=== Work request ===
The answer must consist of the entries, copied exactly and in full.

#### Excerpted records

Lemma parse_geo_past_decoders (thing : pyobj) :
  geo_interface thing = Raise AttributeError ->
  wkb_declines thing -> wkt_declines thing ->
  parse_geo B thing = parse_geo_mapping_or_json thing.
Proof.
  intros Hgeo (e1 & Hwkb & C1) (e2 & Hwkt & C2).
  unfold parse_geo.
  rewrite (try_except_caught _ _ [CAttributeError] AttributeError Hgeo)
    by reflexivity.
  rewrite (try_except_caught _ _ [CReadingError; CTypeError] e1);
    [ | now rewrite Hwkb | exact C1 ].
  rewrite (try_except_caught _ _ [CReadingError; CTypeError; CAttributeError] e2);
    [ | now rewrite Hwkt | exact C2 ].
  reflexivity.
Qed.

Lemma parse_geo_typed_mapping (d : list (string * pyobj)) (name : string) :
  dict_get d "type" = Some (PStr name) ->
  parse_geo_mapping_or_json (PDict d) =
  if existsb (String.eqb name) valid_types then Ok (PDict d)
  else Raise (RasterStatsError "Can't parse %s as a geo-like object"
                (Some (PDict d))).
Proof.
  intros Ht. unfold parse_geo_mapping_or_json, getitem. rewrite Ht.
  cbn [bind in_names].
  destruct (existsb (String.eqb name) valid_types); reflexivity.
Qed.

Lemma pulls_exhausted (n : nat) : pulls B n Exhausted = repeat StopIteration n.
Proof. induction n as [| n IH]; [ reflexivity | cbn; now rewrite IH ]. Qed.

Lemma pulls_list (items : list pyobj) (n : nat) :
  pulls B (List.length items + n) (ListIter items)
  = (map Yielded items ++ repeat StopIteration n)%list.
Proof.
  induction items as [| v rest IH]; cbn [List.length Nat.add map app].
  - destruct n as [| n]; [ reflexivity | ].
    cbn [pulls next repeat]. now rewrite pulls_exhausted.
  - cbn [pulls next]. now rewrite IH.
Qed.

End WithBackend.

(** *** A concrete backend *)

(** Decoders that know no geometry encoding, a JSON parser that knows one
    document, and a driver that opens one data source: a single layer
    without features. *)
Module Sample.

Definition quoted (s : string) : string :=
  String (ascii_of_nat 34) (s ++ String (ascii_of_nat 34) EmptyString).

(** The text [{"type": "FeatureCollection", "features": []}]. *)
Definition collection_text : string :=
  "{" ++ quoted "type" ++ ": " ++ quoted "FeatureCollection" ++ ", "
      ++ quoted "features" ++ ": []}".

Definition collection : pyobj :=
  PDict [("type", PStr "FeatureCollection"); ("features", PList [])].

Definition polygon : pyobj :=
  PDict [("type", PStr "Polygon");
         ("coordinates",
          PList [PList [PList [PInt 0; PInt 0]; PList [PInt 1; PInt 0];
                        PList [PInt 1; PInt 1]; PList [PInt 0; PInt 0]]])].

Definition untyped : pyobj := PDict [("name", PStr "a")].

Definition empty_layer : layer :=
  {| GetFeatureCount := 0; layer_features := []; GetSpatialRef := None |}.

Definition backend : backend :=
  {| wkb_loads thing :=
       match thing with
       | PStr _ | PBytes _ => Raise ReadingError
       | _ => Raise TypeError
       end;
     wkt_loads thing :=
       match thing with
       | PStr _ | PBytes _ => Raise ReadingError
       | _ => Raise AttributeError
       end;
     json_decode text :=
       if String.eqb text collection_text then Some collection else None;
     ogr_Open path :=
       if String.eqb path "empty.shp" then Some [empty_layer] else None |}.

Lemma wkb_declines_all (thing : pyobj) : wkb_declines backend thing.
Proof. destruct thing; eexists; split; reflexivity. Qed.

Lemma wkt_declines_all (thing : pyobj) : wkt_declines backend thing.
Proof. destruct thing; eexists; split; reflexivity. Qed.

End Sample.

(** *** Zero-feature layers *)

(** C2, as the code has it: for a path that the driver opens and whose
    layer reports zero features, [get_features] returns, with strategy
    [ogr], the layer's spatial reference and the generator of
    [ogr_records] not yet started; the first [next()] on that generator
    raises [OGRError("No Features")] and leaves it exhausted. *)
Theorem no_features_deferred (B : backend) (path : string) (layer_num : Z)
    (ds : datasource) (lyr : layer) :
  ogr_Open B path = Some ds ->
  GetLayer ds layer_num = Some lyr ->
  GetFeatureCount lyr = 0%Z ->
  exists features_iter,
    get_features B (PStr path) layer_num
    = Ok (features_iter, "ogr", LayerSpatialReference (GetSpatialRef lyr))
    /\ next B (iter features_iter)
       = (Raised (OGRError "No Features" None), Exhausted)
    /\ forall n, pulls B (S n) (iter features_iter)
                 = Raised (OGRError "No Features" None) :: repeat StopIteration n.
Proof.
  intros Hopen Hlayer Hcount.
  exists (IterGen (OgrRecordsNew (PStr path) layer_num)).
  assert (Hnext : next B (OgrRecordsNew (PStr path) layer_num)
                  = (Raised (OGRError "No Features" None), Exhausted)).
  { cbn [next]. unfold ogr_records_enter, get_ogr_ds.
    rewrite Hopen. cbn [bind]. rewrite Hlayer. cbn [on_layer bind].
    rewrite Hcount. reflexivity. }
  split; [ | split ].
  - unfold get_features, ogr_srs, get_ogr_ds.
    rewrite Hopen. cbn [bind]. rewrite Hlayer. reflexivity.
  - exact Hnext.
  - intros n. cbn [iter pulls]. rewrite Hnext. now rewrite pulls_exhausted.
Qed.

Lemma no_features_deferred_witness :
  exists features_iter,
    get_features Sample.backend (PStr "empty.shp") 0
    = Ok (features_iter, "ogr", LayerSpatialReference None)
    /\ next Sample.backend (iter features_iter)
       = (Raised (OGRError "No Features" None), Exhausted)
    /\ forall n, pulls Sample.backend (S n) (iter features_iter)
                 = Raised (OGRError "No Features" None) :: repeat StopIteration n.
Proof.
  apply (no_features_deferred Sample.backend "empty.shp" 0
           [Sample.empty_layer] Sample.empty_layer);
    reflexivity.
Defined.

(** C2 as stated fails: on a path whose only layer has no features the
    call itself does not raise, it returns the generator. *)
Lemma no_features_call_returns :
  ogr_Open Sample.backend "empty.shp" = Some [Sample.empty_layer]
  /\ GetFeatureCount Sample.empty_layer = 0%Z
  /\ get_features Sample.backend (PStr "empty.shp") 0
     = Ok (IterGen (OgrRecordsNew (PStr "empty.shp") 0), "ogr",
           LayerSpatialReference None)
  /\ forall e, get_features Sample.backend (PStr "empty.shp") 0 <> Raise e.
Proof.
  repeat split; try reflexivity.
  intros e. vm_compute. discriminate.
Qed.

########

=== Result for this exercise ===
Lemma parse_geo_past_decoders (thing : pyobj) :
  geo_interface thing = Raise AttributeError ->
  wkb_declines thing -> wkt_declines thing ->
  parse_geo B thing = parse_geo_mapping_or_json thing.
Proof.
  intros Hgeo (e1 & Hwkb & C1) (e2 & Hwkt & C2).
  unfold parse_geo.
  rewrite (try_except_caught _ _ [CAttributeError] AttributeError Hgeo)
    by reflexivity.
  rewrite (try_except_caught _ _ [CReadingError; CTypeError] e1);
    [ | now rewrite Hwkb | exact C1 ].
  rewrite (try_except_caught _ _ [CReadingError; CTypeError; CAttributeError] e2);
    [ | now rewrite Hwkt | exact C2 ].
  reflexivity.
Qed.

Lemma parse_geo_typed_mapping (d : list (string * pyobj)) (name : string) :
  dict_get d "type" = Some (PStr name) ->
  parse_geo_mapping_or_json (PDict d) =
  if existsb (String.eqb name) valid_types then Ok (PDict d)
  else Raise (RasterStatsError "Can't parse %s as a geo-like object"
                (Some (PDict d))).
Proof.
  intros Ht. unfold parse_geo_mapping_or_json, getitem. rewrite Ht.
  cbn [bind in_names].
  destruct (existsb (String.eqb name) valid_types); reflexivity.
Qed.

Lemma pulls_exhausted (n : nat) : pulls B n Exhausted = repeat StopIteration n.
Proof. induction n as [| n IH]; [ reflexivity | cbn; now rewrite IH ]. Qed.

Lemma pulls_list (items : list pyobj) (n : nat) :
  pulls B (List.length items + n) (ListIter items)
  = (map Yielded items ++ repeat StopIteration n)%list.
Proof.
  induction items as [| v rest IH]; cbn [List.length Nat.add map app].
  - destruct n as [| n]; [ reflexivity | ].
    cbn [pulls next repeat]. now rewrite pulls_exhausted.
  - cbn [pulls next]. now rewrite IH.
Qed.

End WithBackend.

(** *** A concrete backend *)

(** Decoders that know no geometry encoding, a JSON parser that knows one
    document, and a driver that opens one data source: a single layer
    without features. *)
Module Sample.

Definition quoted (s : string) : string :=
  String (ascii_of_nat 34) (s ++ String (ascii_of_nat 34) EmptyString).

(** The text [{"type": "FeatureCollection", "features": []}]. *)
Definition collection_text : string :=
  "{" ++ quoted "type" ++ ": " ++ quoted "FeatureCollection" ++ ", "
      ++ quoted "features" ++ ": []}".

Definition collection : pyobj :=
  PDict [("type", PStr "FeatureCollection"); ("features", PList [])].

Definition polygon : pyobj :=
  PDict [("type", PStr "Polygon");
         ("coordinates",
          PList [PList [PList [PInt 0; PInt 0]; PList [PInt 1; PInt 0];
                        PList [PInt 1; PInt 1]; PList [PInt 0; PInt 0]]])].

Definition untyped : pyobj := PDict [("name", PStr "a")].

Definition empty_layer : layer :=
  {| GetFeatureCount := 0; layer_features := []; GetSpatialRef := None |}.

Definition backend : backend :=
  {| wkb_loads thing :=
       match thing with
       | PStr _ | PBytes _ => Raise ReadingError
       | _ => Raise TypeError
       end;
     wkt_loads thing :=
       match thing with
       | PStr _ | PBytes _ => Raise ReadingError
       | _ => Raise AttributeError
       end;
     json_decode text :=
       if String.eqb text collection_text then Some collection else None;
     ogr_Open path :=
       if String.eqb path "empty.shp" then Some [empty_layer] else None |}.

Lemma wkb_declines_all (thing : pyobj) : wkb_declines backend thing.
Proof. destruct thing; eexists; split; reflexivity. Qed.

Lemma wkt_declines_all (thing : pyobj) : wkt_declines backend thing.
Proof. destruct thing; eexists; split; reflexivity. Qed.

End Sample.

(** *** Zero-feature layers *)

(** C2, as the code has it: for a path that the driver opens and whose
    layer reports zero features, [get_features] returns, with strategy
    [ogr], the layer's spatial reference and the generator of
    [ogr_records] not yet started; the first [next()] on that generator
    raises [OGRError("No Features")] and leaves it exhausted. *)
Theorem no_features_deferred (B : backend) (path : string) (layer_num : Z)
    (ds : datasource) (lyr : layer) :
  ogr_Open B path = Some ds ->
  GetLayer ds layer_num = Some lyr ->
  GetFeatureCount lyr = 0%Z ->
  exists features_iter,
    get_features B (PStr path) layer_num
    = Ok (features_iter, "ogr", LayerSpatialReference (GetSpatialRef lyr))
    /\ next B (iter features_iter)
       = (Raised (OGRError "No Features" None), Exhausted)
    /\ forall n, pulls B (S n) (iter features_iter)
                 = Raised (OGRError "No Features" None) :: repeat StopIteration n.
Proof.
  intros Hopen Hlayer Hcount.
  exists (IterGen (OgrRecordsNew (PStr path) layer_num)).
  assert (Hnext : next B (OgrRecordsNew (PStr path) layer_num)
                  = (Raised (OGRError "No Features" None), Exhausted)).
  { cbn [next]. unfold ogr_records_enter, get_ogr_ds.
    rewrite Hopen. cbn [bind]. rewrite Hlayer. cbn [on_layer bind].
    rewrite Hcount. reflexivity. }
  split; [ | split ].
  - unfold get_features, ogr_srs, get_ogr_ds.
    rewrite Hopen. cbn [bind]. rewrite Hlayer. reflexivity.
  - exact Hnext.
  - intros n. cbn [iter pulls]. rewrite Hnext. now rewrite pulls_exhausted.
Qed.

Lemma no_features_deferred_witness :
  exists features_iter,
    get_features Sample.backend (PStr "empty.shp") 0
    = Ok (features_iter, "ogr", LayerSpatialReference None)
    /\ next Sample.backend (iter features_iter)
       = (Raised (OGRError "No Features" None), Exhausted)
    /\ forall n, pulls Sample.backend (S n) (iter features_iter)
                 = Raised (OGRError "No Features" None) :: repeat StopIteration n.
Proof.
  apply (no_features_deferred Sample.backend "empty.shp" 0
           [Sample.empty_layer] Sample.empty_layer);
    reflexivity.
Defined.

(** C2 as stated fails: on a path whose only layer has no features the
    call itself does not raise, it returns the generator. *)
Lemma no_features_call_returns :
  ogr_Open Sample.backend "empty.shp" = Some [Sample.empty_layer]
  /\ GetFeatureCount Sample.empty_layer = 0%Z
  /\ get_features Sample.backend (PStr "empty.shp") 0
     = Ok (IterGen (OgrRecordsNew (PStr "empty.shp") 0), "ogr",
           LayerSpatialReference None)
  /\ forall e, get_features Sample.backend (PStr "empty.shp") 0 <> Raise e.
Proof.
  repeat split; try reflexivity.
  intros e. vm_compute. discriminate.
Qed.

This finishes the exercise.